How *exactly* does the file caching mechanism work?

Luke Kenneth Casson Leighton lkcl at
Thu May 28 11:51:31 GMT 1998


in some ways this question, or at least the answer, is best seen on
samba at not just on samba-technical.  i don't recieve the
samba digest, so don't know if you've posted it there.

so.  question.  by "workstation" in paragraph 4, do you mean the
"workstation smb client-side cacheing, which means opportunistic
locking" or do you mean "the foxpro application _running_ on the
workstation which _may_ apply its own read/write cacheing"?
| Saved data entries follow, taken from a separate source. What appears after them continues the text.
Section convert.
Context `{RawJSON}.

(** A nil route stays nil. The recursion needs no more fuel than the route is deep. *)
Definition convertRouteFrom (o : option v1alpha1.Route) : res (option v1beta1.Route) :=
  match o with
  | None => Ok None
  | Some r => out ← convert_with convertRouteFieldsFrom (depth r) r; Ok (Some out)
  end.

Definition ConvertFrom (src : v1alpha1.AlertmanagerConfig) : res v1beta1.AlertmanagerConfig :=
  let spec := v1alpha1.AlertmanagerConfig_Spec src in
  r ← convertRouteFrom (v1alpha1.AlertmanagerConfigSpec_Route spec);
  Ok {| v1beta1.AlertmanagerConfig_ObjectMeta := v1alpha1.AlertmanagerConfig_ObjectMeta src;
        v1beta1.AlertmanagerConfig_Spec := {|
          v1beta1.AlertmanagerConfigSpec_Route := r;
          v1beta1.AlertmanagerConfigSpec_Receivers :=
            convertReceiverFrom <$> v1alpha1.AlertmanagerConfigSpec_Receivers spec;
          v1beta1.AlertmanagerConfigSpec_InhibitRules :=
            convertInhibitRuleFrom <$> v1alpha1.AlertmanagerConfigSpec_InhibitRules spec;
          v1beta1.AlertmanagerConfigSpec_TimeIntervals :=
            convertIntervalFrom <$> v1alpha1.AlertmanagerConfigSpec_MuteTimeIntervals spec |} |}.
End convert.
(** The other direction fails: a v1alpha1 matcher without a name and without a match type is
    accepted, conversion gives it a match type, and v1beta1 validation then wants a name. *)
Theorem validation_differs_after_ConvertFrom `{AmLibs} :
  A.ValidateAlertmanagerConfig EmptyMatcher.config = Ok () ∧
  match ConvertFrom EmptyMatcher.config with
  | Ok c => B.ValidateAlertmanagerConfig c =
              Err (Wrapf "matcher[%d]: %w" ["0"] (Errorf "matcher 'name' is required" []))
  | _ => False
  end.
Proof. split; vm_compute; reflexivity. Qed.
(** ** What events ask for *)

Inductive event :=
  | EvAdd (o : informed)
  | EvUpdate (old cur : informed)
  | EvDelete (o : informed).
Definition handle {Q} `{WorkQueue Q, KeyFunc} (rr : ResourceReconciler) (ev : event) (s : rr_state Q)
    : res (rr_state Q) :=
  match ev with
  | EvAdd o => Ok (OnAdd rr o s)
  | EvUpdate old cur => OnUpdate rr old cur s
  | EvDelete o => Ok (OnDelete rr o s)
  end.

(** The two kinds of work. *)
Inductive work := Reconcile | UpdateStatus.

(** The part of an object whose change calls for a reconciliation. *)
Definition state_of (m : ObjectMeta) : Z * gomap * gomap := (om_Generation m, om_Labels m, om_Annotations m).
Definition object_key (m : ObjectMeta) : string :=
  if bool_decide (om_Namespace m = "") then om_Name m else key_of m.

(** [o] is the object of the reconciled kind that controls [m]: what the getter knows under the
    name of the first reference that says so. *)
Definition controls (rr : ResourceReconciler) (ref : OwnerReference) : Prop :=
  deref <$> or_Controller ref = Some true ∧ or_Kind ref = resourceKind rr.
#[global] Instance controls_dec rr ref : Decision (controls rr ref).
Proof. unfold controls. apply _. Defined.
Definition owner_of (rr : ResourceReconciler) (m o : ObjectMeta) : Prop :=
  ∃ pre ref post, om_OwnerReferences m = pre ++ ref :: post ∧ controls rr ref ∧
    Forall (fun r => ¬ controls rr r) pre ∧
    getter rr (om_Namespace m +:+ "/" +:+ or_Name ref) = inr (Some o).

Inductive workload : informed → ObjectMeta → Prop :=
  | workload_statefulset m : workload (AStatefulSet m) m
  | workload_daemonset m : workload (ADaemonSet m) m.

(** The objects of the controller, as the flag [-controller-id] documents them: with an identifier,
    those whose annotation has it; without, those without annotation or with an empty one. *)
Definition manages (rr : ResourceReconciler) (m : ObjectMeta) : Prop :=
  let annotation := entries (om_Annotations m) !! controllerIDAnnotation in
  (controllerID rr ≠ "" ∧ annotation = Some (controllerID rr)) ∨
  (controllerID rr = "" ∧ (annotation = None ∨ annotation = Some "")).
Lemma managed_iff rr m : isManagedByController rr m = true ↔ manages rr m.
Proof.
  unfold isManagedByController, manages, at_key. rewrite bool_decide_eq_true.
  destruct (entries (om_Annotations m) !! controllerIDAnnotation) as [id|]; simpl.
  - destruct (decide (controllerID rr = "")) as [Hc|Hc]; rewrite ?Hc; split; [intros -> | | intros -> |]; intuition congruence.
  - split; [intros <-; auto|]. intros [[_ ?]|[-> _]]; done.
Qed.

(** The work an event asks for, with the key of the object concerned. An object whose deletion
    the informer did not see is delivered as a tombstone, and is to be reconciled as well. *)
Inductive wants (rr : ResourceReconciler) : event → work → string → Prop :=
  | wants_added m :
      manages rr m →
      wants rr (EvAdd (Other (Object m))) Reconcile (object_key m)
  | wants_deleted m :
      manages rr m →
      wants rr (EvDelete (Other (Object m))) Reconcile (object_key m)
  | wants_deleted_unseen key m :
      manages rr m →
      wants rr (EvDelete (Other (DeletedFinalStateUnknown key (Object m)))) Reconcile (object_key m)
  | wants_updated old m :
      manages rr m →
      om_DeletionTimestamp m = None ∨ StatusCleanupFinalizerName ∈ om_Finalizers m →
      state_of old ≠ state_of m →
      wants rr (EvUpdate (Other (Object old)) (Other (Object m))) Reconcile (object_key m)
  | wants_workload_added w m o :
      workload w m → owner_of rr m o → manages rr o →
      wants rr (EvAdd w) Reconcile (key_of o)
  | wants_workload_deleted w m o :
      workload w m → owner_of rr m o → manages rr o →
      wants rr (EvDelete w) Reconcile (key_of o)
  | wants_workload_updated w w' old m o :
      (w = AStatefulSet old ∧ w' = AStatefulSet m) ∨ (w = ADaemonSet old ∧ w' = ADaemonSet m) →
      om_DeletionTimestamp m = None → om_ResourceVersion old ≠ om_ResourceVersion m →
      state_of old ≠ state_of m →
      owner_of rr m o → manages rr o →
      wants rr (EvUpdate w w') Reconcile (key_of o)
  | wants_status old m o :
      om_DeletionTimestamp m = None → om_ResourceVersion old ≠ om_ResourceVersion m →
      state_of old = state_of m →
      owner_of rr m o → manages rr o →
      wants rr (EvUpdate (AStatefulSet old) (AStatefulSet m)) UpdateStatus (key_of o).
Record StatefulSetSpec (T : Type) := {
  RevisionHistoryLimit : option Z;
  Template : ObjectMeta;
  VolumeClaimTemplates : list VolumeClaimTemplate;
  spec_rest : T;
}.
Arguments RevisionHistoryLimit {T} _.
Arguments Template {T} _.
Arguments VolumeClaimTemplates {T} _.
Arguments spec_rest {T} _.
Arguments Build_StatefulSetSpec {T} _ _ _ _.
#[global] Instance StatefulSetSpec_eq_dec {T} `{EqDecision T} : EqDecision (StatefulSetSpec T).
Proof. solve_decision. Defined.

Record Sset (T : Type) := { sset_meta : ObjectMeta; sset_Spec : StatefulSetSpec T }.
Arguments sset_meta {T} _.
Arguments sset_Spec {T} _.
Arguments Build_Sset {T} _ _.
#[global] Instance Sset_eq_dec {T} `{EqDecision T} : EqDecision (Sset T).
Proof. solve_decision. Defined.
#[global] Program Instance Sset_object {T} : ApiObject (Sset T) := {|
  meta := sset_meta;
  set_meta m o := Build_Sset m (sset_Spec o);
|}.
Solve All Obligations with by intros; repeat match goal with o : Sset _ |- _ => destruct o end.

Definition set_Template {T} (m : ObjectMeta) (s : StatefulSetSpec T) : StatefulSetSpec T :=
  Build_StatefulSetSpec (RevisionHistoryLimit s) m (VolumeClaimTemplates s) (spec_rest s).
Definition set_RevisionHistoryLimit {T} (l : option Z) (s : StatefulSetSpec T) : StatefulSetSpec T :=
  Build_StatefulSetSpec l (Template s) (VolumeClaimTemplates s) (spec_rest s).

Definition SanitizeSTS {T} (sts : Sset T) : Sset T :=
  let spec := sset_Spec sts in
  Build_Sset (sset_meta sts)
    (Build_StatefulSetSpec (RevisionHistoryLimit spec) (Template spec)
       ((fun v => {| vct_APIVersion := ""; vct_Kind := ""; vct_Name := vct_Name v |}) <$>
          VolumeClaimTemplates spec)
       (spec_rest spec)).

(** [sErr.ErrStatus.Code == 422 && sErr.ErrStatus.Reason == metav1.StatusReasonInvalid]; the type
    assertion does not look into wrapped errors. *)
Definition IsInvalid (e : error) : bool :=
  match e with StatusError (OtherStatus c) _ => bool_decide (c = 422%Z) | _ => false end.

(** The client for statefulsets can also delete in the foreground: the object may stay, marked as
    being deleted, until its dependents are gone. *)
Class ForegroundDeletion (Obj St : Type) `{ApiObject Obj, ApiClient Obj St} := {
  DeleteForeground : string → M St ();
  DeleteForeground_ok n s s' : DeleteForeground n s = (s', Ok ()) →
    objs s' = delete n (objs s) ∨
    ∃ o, om_DeletionTimestamp (meta o) ≠ None ∧ objs s' = <[n := o]> (objs s);
  DeleteForeground_err n s s' e : DeleteForeground n s = (s', Err e) → objs s' = objs s;
  DeleteForeground_no_panic n s m : (DeleteForeground n s).2 ≠ Panic m;
  (** an update that is refused as invalid is not applied *)
  Update_invalid (o : Obj) s s' e :
    Update o s = (s', Err e) → IsInvalid e = true → objs s' = objs s;
}.

(** ** UpdateStatefulSet *)

Section update.
Context {T St : Type} `{ApiClient (Sset T) St, !Retry}.

(** The metadata of the existing object is merged into the new one, and the annotations kubectl
    has set on the pod template are kept if the new template has any annotations. *)
Definition updated_from (existing sset : Sset T) : Sset T :=
  let sset := set_meta (mergeMetadata (meta sset) (meta existing)) sset in
  let '(_, template) :=
    mergeKubectlAnnotations (Template (sset_Spec existing)) (Template (sset_Spec sset)) in
  Build_Sset (sset_meta sset) (set_Template template (sset_Spec sset)).
(** One run of the closure handed to [RetryOnConflict], which changes [sset]. *)
Definition UpdateStatefulSet_attempt : M (St * Sset T) () :=
  st ← mget;
  existing ← on_api (Get (name st.2));
  st1 ← mget;
  let sset := updated_from existing st.2 in
  _ ← mput (st1.1, sset);
  on_api (Update sset) ≫= fun _ => mret ().
Definition UpdateStatefulSet (sset : Sset T) : M St () := fun s =>
  let '(st, r) := RetryOnConflict UpdateStatefulSet_attempt (s, sset) in (st.1, r).
End update.

(** ** Making and synchronizing *)

Definition ShardLabelName := "operator.prometheus.io/shard".
Definition PrometheusNameLabelName := "operator.prometheus.io/name".
Definition PrometheusModeLabeLName := "operator.prometheus.io/mode".
Definition prometheusMode := "server".

Inductive WhenScaledRetentionType := RetainWhenScaled | DeleteWhenScaled.
#[global] Instance WhenScaledRetentionType_eq_dec : EqDecision WhenScaledRetentionType.
Proof. solve_decision. Defined.
(** ** Methods *)

Definition TLSConfig_Validate (o : option TLSConfig) : res () :=
  match o with
  | None => Ok ()
  | Some c =>
      let safe := TLSConfig_SafeTLSConfig c in
      let CA := SafeTLSConfig_CA safe in
      let Cert := SafeTLSConfig_Cert safe in
      let hasCA := bool_decide (CA ≠ zero_SecretOrConfigMap) in
      let hasCertRef := bool_decide (Cert ≠ zero_SecretOrConfigMap) in
      let hasCertFile := bool_decide (TLSConfig_CertFile c ≠ "") in
      let hasKeyFile := bool_decide (TLSConfig_KeyFile c ≠ "") in
      let hasKeySecret := is_set (SafeTLSConfig_KeySecret safe) in
      _ ← (if hasCA then
             _ ← check (bool_decide (TLSConfig_CAFile c ≠ "")) "cannot specify both caFile and ca";
             wrap "SecretOrConfigMap ca: %w" [] (SecretOrConfigMap_Validate CA)
           else Ok ());
      _ ← (if hasCertRef then
             _ ← check hasCertFile "cannot specify both certFile and cert";
             wrap "SecretOrConfigMap cert: %w" [] (SecretOrConfigMap_Validate Cert)
           else Ok ());
      _ ← check (hasKeyFile && hasKeySecret) "cannot specify both keyFile and keySecret";
      let hasCert := hasCertFile || hasCertRef in
      let hasKey := hasKeyFile || hasKeySecret in
      _ ← check (hasCert && negb hasKey) "cannot specify client cert without client key";
      _ ← check (hasKey && negb hasCert) "cannot specify client key without client cert";
      match SafeTLSConfig_MaxVersion safe, SafeTLSConfig_MinVersion safe with
      | Some max, Some min => check (str_lt max min) "maxVersion must more than or equal to minVersion"
      | _, _ => Ok ()
      end
  end.

Definition Authorization_Validate (o : option Authorization) : res () :=
  match o with
  | None => Ok ()
  | Some c =>
      let safe := Authorization_SafeAuthorization c in
      _ ← check (is_set (SafeAuthorization_Credentials safe) &&
                 bool_decide (Authorization_CredentialsFile c ≠ ""))
            "Authorization can not specify both Credentials and CredentialsFile";
      check (bool_decide (ToLower (TrimSpace (SafeAuthorization_Type safe)) = "basic"))
        "Authorization type cannot be set to basic, use basic_auth instead"
  end.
[yes this is an issue: take SourceSafe, for example.  it can apply its own
locking mechanism or it can use the native file system one, and this is
configureable in SourceSafe itself].

if you mean "workstation as in Oplocks" then you are probably hitting a
Win95 client / NT server oplock bug, or just a Win95 oplock bug.  with
samba, if this is a problem, you can disable it by specifying "oplocks =

jeremy had problems with oplocks: he found that win95 didn't bother to
close files, so had to add some code that, oh i don't know, broke the
oplock on last used files or something.

if foxpro has several file handles open you may run into this one, i don't
know.  try "FILES = 90" in config.sys, see what happens.

complete guess-work, mind you...


On Thu, 28 May 1998, Jiva DeVoe wrote:

> Today, a coworker of mine and I had a bit of a debate, and I was hoping
> someone here could resolve the question.  (Incidentally, Microsoft didn't
> seem able to grasp what I was asking when I called them on this)  Originally
> the question came up out of a discussion about NT servers, but I suspect the
> same mechanism works for Samba servers as well, or at least you all might be
> more forthcoming with information than Microsoft was.  (I swear, after 1.5
> hours on hold (no exaggeration) I was told no one knew.)
> Background:
> We're a software company, we write a database application that uses foxpro
> format databases stored on a shared network drive to store our data.  These
> files are shared between multiple workstations running Windows95.  The
> workstations all open the files at the same time, read/write, and perform
> record level operations on the files.
> The question is, if you have two workstations that open the same file on the
> server, A and B, if Workstation A were to lock a record, and write data to
> that record, then unlock the record, then if workstation B were to read from
> that record, would there be any sort of difference between the data?  Orr,
> is the write cache essentially the same data as the read cache?
> What I mean is, the question arises out of the following situation: When you
> have caching enabled on the workstations, there might be a delay between the
> time that the committed data is written and the time that it is actually
> *committed* to the network drive.  This can cause a delay, if I were to try
> to read that data from the fileserver, in when I would actually be able to
> read the data written.  If all caching is *disabled* on the Win95 machine,
> would the NT server cache result in a similar delay?
> The main reason the question came up is because we have experienced data
> corruption in situations where the 95 client machines didn't have caching
> disabled.  As a result, we have required that everyone disable caching on
> the server as well, but I don't think this is really needed.